**Prompt**: State, as a number alone, how many lines of the entries contain the word "JString".

**Records provided**:
Lemma event_emit_delivers_witness :
  ∃ text, returned (event_emit (LL := SampleLua) (JL := TreeJson.lib) flat_script 9 5000
                      (mkMachine [VTable 1] sample_host)) =
    Some ([VBool true; VNil],
          mkHost (Some (count_emitted (set_window 5000 0 sample_state))) VNil VNil
            (Some [text]) [] 0) ∧
    json_parse (JsonLib := TreeJson.lib) text = Some flat_doc.
Proof.
  destruct (json_dump (JsonLib := TreeJson.lib) flat_doc) as [text|] eqn:Hd;
    [|vm_compute in Hd; discriminate Hd].
  exists text. apply (event_emit_delivers (LL := SampleLua) (JL := TreeJson.lib) flat_script
    TreeJson.laws 9 5000 1 sample_state sample_host [] flat_doc text); try reflexivity.
  - exact flat_keys.
  - right. repeat constructor.
  - vm_compute. lia.
  - exact Hd.
  - vm_compute in Hd. injection Hd as <-. vm_compute. discriminate.
Defined.

Definition nested_heap (t : Z) : LuaTable :=
  if t =? 1 then plain_table [(VString "process", VTable 2)] else flat_heap t.
Definition nested_script : Script Host := plain_script nested_heap.

Lemma nested_event_undefined_witness :
  event_emit (LL := SampleLua) (JL := TreeJson.lib) nested_script 9 5000
    (mkMachine [VTable 1] sample_host) = Undefined.
Proof.
  apply (nested_event_undefined (LL := SampleLua) (JL := TreeJson.lib) nested_script 9 5000 1
    sample_state sample_host [] (lit "process") 2 []); try reflexivity.
  - split.
    + apply (bool_decide_unpack (NoDup [VString "process"])). vm_compute. exact I.
    + apply (bool_decide_unpack (VNil ∉ [VString "process"])). vm_compute. exact I.
  - repeat constructor.
  - constructor.
  - vm_compute. lia.
Defined.

(** ** Endpoint declaration *)
Section declare.
Context {LL : LuaLib} (sc : Script Host) (t : Z).

(** The string fields of the table: absent, or short strings without NUL. *)
Definition has_string (h : Host) (key s : cstring) : Prop :=
  tb_get (table_in sc h t) key = Some (VString s) ∧ c_string s = s.
Definition has_nil (h : Host) (key : cstring) : Prop := tb_get (table_in sc h t) key = Some VNil.

Lemma index_first (rest : list lval) : index_value 1 (VTable t :: rest) = Some (VTable t).
Proof. done. Qed.

Lemma need_state_done stack s (h : Host) :
  ho_state h = Some s → need_state (mkMachine stack h) = Done s (mkMachine stack h).
Proof. intros Hs. unfold need_state, host_state, mbind, lua_bind. cbn. by rewrite Hs. Qed.

Lemma index_pair (v w : lval) : index_value (-1) [v; w] = Some w.
Proof. done. Qed.

Lemma pop_pair (v w : lval) (h : Host) : pop 1 (mkMachine [v; w] h) = Done () (mkMachine [v] h).
Proof. done. Qed.

Lemma getfield_first (h : Host) key v :
  tb_get (table_in sc h t) key = Some v →
  lua_getfield sc 1 key (mkMachine [VTable t] h) = Done () (mkMachine [VTable t; v] h).
Proof.
  intros Hv. unfold lua_getfield, value_at, mbind, lua_bind. cbn [mc_stack].
  rewrite index_first. unfold table_of. cbn [mc_host].
  change (memory_of h) with (ho_memory h). by rewrite Hv.
Qed.

Lemma opt_string_present key s max out (h : Host) :
  has_string h key s → zlen s ≤ max →
  opt_table_string sc 1 key max out (mkMachine [VTable t] h) =
  Done (true, s) (mkMachine [VTable t] h).
Proof.
  intros [Hs Hc] Hz. unfold opt_table_string, mbind at 1, lua_bind at 1.
  rewrite (getfield_first _ _ (VString s)) by done. unfold value_at, mbind, lua_bind.
  cbn [mc_stack]. rewrite index_pair. cbn [is_nil].
  unfold lua_tostring, value_at, mbind, lua_bind. cbn [mc_stack].
  rewrite index_pair. cbn [mret lua_ret]. rewrite Hc.
  rewrite (proj2 (Z.ltb_ge _ _)) by done. by rewrite pop_pair.
Qed.

Lemma opt_string_absent key max out (h : Host) :
  has_nil h key →
  opt_table_string sc 1 key max out (mkMachine [VTable t] h) =
  Done (false, out) (mkMachine [VTable t] h).
Proof.
  intros Hn. unfold opt_table_string, mbind at 1, lua_bind at 1.
  rewrite (getfield_first _ _ VNil) by done. unfold value_at, mbind, lua_bind.
  cbn [mc_stack]. rewrite index_pair. cbn [is_nil].
  by rewrite pop_pair.
Qed.

(** The document built from a table that has the required fields only. *)
Definition minimal_doc (name ns version kind summary : cstring) : json :=
  jset "metadata_only" (JBool true)
    (jobject [(lit "name", JString name); (lit "namespace", JString ns);
              (lit "version", JString version); (lit "kind", JString kind);
              (lit "summary", JString summary); (lit "description", JString summary)]).

Lemma schema_field_absent fuel key doc (h : Host) :
  has_nil h key →
  schema_field sc fuel key doc (mkMachine [VTable t] h) = Done doc (mkMachine [VTable t] h).
Proof.
  intros Hn. unfold schema_field, mbind at 1, lua_bind at 1.
  rewrite (getfield_first _ _ VNil) by done. unfold value_at, mbind, lua_bind.
  cbn [mc_stack]. rewrite index_pair. cbn [is_nil].
  by rewrite pop_pair.
Qed.

Lemma list_field_absent fuel key doc (h : Host) :
  has_nil h key →
  list_field sc fuel key doc (mkMachine [VTable t] h) = Done doc (mkMachine [VTable t] h).
Proof.
  intros Hn. unfold list_field, mbind at 1, lua_bind at 1.
  rewrite (getfield_first _ _ VNil) by done. unfold value_at, mbind at 1, lua_bind at 1.
  cbn [mc_stack]. rewrite index_pair. cbn [is_nil]. unfold mbind, lua_bind.
  by rewrite pop_pair.
Qed.

Lemma required_step key s keys doc value (h : Host) :
  has_string h key s → zlen s ≤ 256 →
  required_fields sc (key :: keys) doc value (mkMachine [VTable t] h) =
  required_fields sc keys (jset key (JString s) doc) s (mkMachine [VTable t] h).
Proof.
  intros Hs Hz. cbn [required_fields]. unfold mbind, lua_bind.
  by rewrite (opt_string_present key s) by done.
Qed.

Lemma optional_absent key max doc (h : Host) :
  has_nil h key →
  optional_field sc key max doc [] (mkMachine [VTable t] h) = Done (doc, []) (mkMachine [VTable t] h).
Proof.
  intros Hn. unfold optional_field. erewrite bind_done by (by apply opt_string_absent). done.
Qed.

(** What the local string still holds is taken for the absent field. *)
Lemma optional_leftover key max doc value (h : Host) :
  has_nil h key → value ≠ [] →
  optional_field sc key max doc value (mkMachine [VTable t] h) =
  Done (jset key (JString value) doc, []) (mkMachine [VTable t] h).
Proof.
  intros Hn Hv. unfold optional_field. erewrite bind_done by (by apply opt_string_absent).
  cbn [snd]. by rewrite (proj2 (is_empty_false value)).
Qed.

**Output of the task**: 5